# WHAT IS EXPECTED:
Starting at the line with "(ClkQ.clockClass (Ann.grandmasterClockQuality m))" and going on through the line with "(** rcvdInfo: classifies", reproduce each line in the records below exactly and nothing more.
-------- EXERCISE DATA
Record port_announce_information_data := mk {
  ptasg : PerTimeAwareSystemGlobal;
  ppg : PerPortGlobal;
  bptasg : BmcsPerTimeAwareSystemGlobal;
  bppg : BmcsPerPortGlobal;
  state : port_announce_information_state_t;
  last_state : port_announce_information_state_t;
  thisSM : PortAnnounceInformationSM;
  domainIndex : Z;
  portIndex : Z;
  syncReceiptTimeoutTime : UScaledNs
}.
#[export] Instance eta_data : Eta port_announce_information_data :=
  fields! mk [ptasg, ppg, bptasg, bppg, state, last_state, thisSM, domainIndex, portIndex,
              syncReceiptTimeoutTime].
Abbreviation data := port_announce_information_data.

Section Procs.
Context `{PL : Platform}.

Definition PORT_UP (sm : data) : bool :=
  PPGALL.portOper (PPG.forAllDomain (ppg sm)) && PPG.ptpPortEnabled (ppg sm) &&
  PPG.asCapable (ppg sm).
Definition SELECTED (sm : data) : bool := aget false (BPTASG.selected (bptasg sm)) (portIndex sm).

(** RESELECT[sm->portIndex] = true; SELECTED[sm->portIndex] = false; *)
Definition ask_reselect (sm : data) : data :=
  sm <| bptasg; BPTASG.reselect ::= fun l => aset l (portIndex sm) true |>
     <| bptasg; BPTASG.selected ::= fun l => aset l (portIndex sm) false |>.

(** the priority vector a received announce conveys to this port *)
Definition messagePriority_of (m : PTPMsgAnnounce) (thisPort : Z) : UInteger224 :=
  U224.mk
    (U112.mk (Ann.grandmasterPriority1 m)
             (ClkQ.clockClass (Ann.grandmasterClockQuality m))
             (ClkQ.clockAccuracy (Ann.grandmasterClockQuality m))
             (ClkQ.offsetScaledLogVariance (Ann.grandmasterClockQuality m))
             (Ann.grandmasterPriority2 m) (Ann.grandmasterIdentity m))
    (Ann.stepsRemoved m) (Hdr.sourcePortIdentity (Ann.header m))
    (md_port_index2number thisPort).

(** rcvdInfo: classifies the announce and stores its priority vector *)
Definition rcvdInfo (m : PTPMsgAnnounce) (sm : data) : data * Z :=
  let thisPort := PPG.thisPort (ppg sm) in
  let sm := sm <| thisSM; PAIsm.messagePriority := messagePriority_of m thisPort |>
               <| bppg; BPPG.messageStepsRemoved := Ann.stepsRemoved m |> in
  let pp := BPPG.portPriority (bppg sm) in
  let mp := PAIsm.messagePriority (thisSM sm) in
  let (sm, info) :=
    if negb (aget 0 (PTASG.selectedState (ptasg sm)) thisPort =? DisabledPort) then
      if bool_decide (pp = mp) then (sm, RepeatedMasterInfo)
      else if bool_decide (compare_priority_vectors mp pp = SUPERIOR_PRIORITY) then
        (sm <| ppg; PPG.perfmonDS ::= PERFMON_PPMDR (fun r => r <| PortDR.announceRx := 0 |>) |>,
         SuperiorMasterInfo)
      else (sm, InferiorMasterInfo)
    else (sm, OtherInfo) in
  (sm <| ppg; PPG.perfmonDS ::= PERFMON_PPMDR (fun r => r <| PortDR.announceRx ::= inc32 |>) |>,
   info).

Definition flag (m : PTPMsgAnnounce) (mask : Z) : bool :=
  Z.land (aget 0 (Hdr.flags (Ann.header m)) 1) mask =? mask.

Definition recordOtherAnnounceInfo (m : PTPMsgAnnounce) (sm : data) : data :=
  sm <| bppg; BPPG.annLeap61 := flag m 1 |>
     <| bppg; BPPG.annLeap59 := flag m 2 |>
     <| bppg; BPPG.annCurrentUtcOffsetValid := flag m 4 |>
     <| bppg; BPPG.annPtpTimescale := flag m 8 |>
     <| bppg; BPPG.annTimeTraceable := flag m 16 |>
     <| bppg; BPPG.annFrequencyTraceable := flag m 32 |>
     <| bppg; BPPG.annCurrentUtcOffset := Ann.currentUtcOffset m |>
     <| bppg; BPPG.annTimeSource := Ann.timeSource m |>
     <| bppg; BPPG.annPathSequenceCount := u8 (Ann.tlvLength m / 8) |>
     <| bppg; BPPG.annPathSequence ::=
          memcpy_at 0 (take (Z.to_nat (Ann.tlvLength m)) (Ann.pathSequence m)) |>
     <| ptasg; PTASG.gmIdentity := Ann.grandmasterIdentity m |>.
----------------
# SOLVED PROBLEM:
             (ClkQ.clockClass (Ann.grandmasterClockQuality m))
             (ClkQ.clockAccuracy (Ann.grandmasterClockQuality m))
             (ClkQ.offsetScaledLogVariance (Ann.grandmasterClockQuality m))
             (Ann.grandmasterPriority2 m) (Ann.grandmasterIdentity m))
    (Ann.stepsRemoved m) (Hdr.sourcePortIdentity (Ann.header m))
    (md_port_index2number thisPort).

(** rcvdInfo: classifies the announce and stores its priority vector *)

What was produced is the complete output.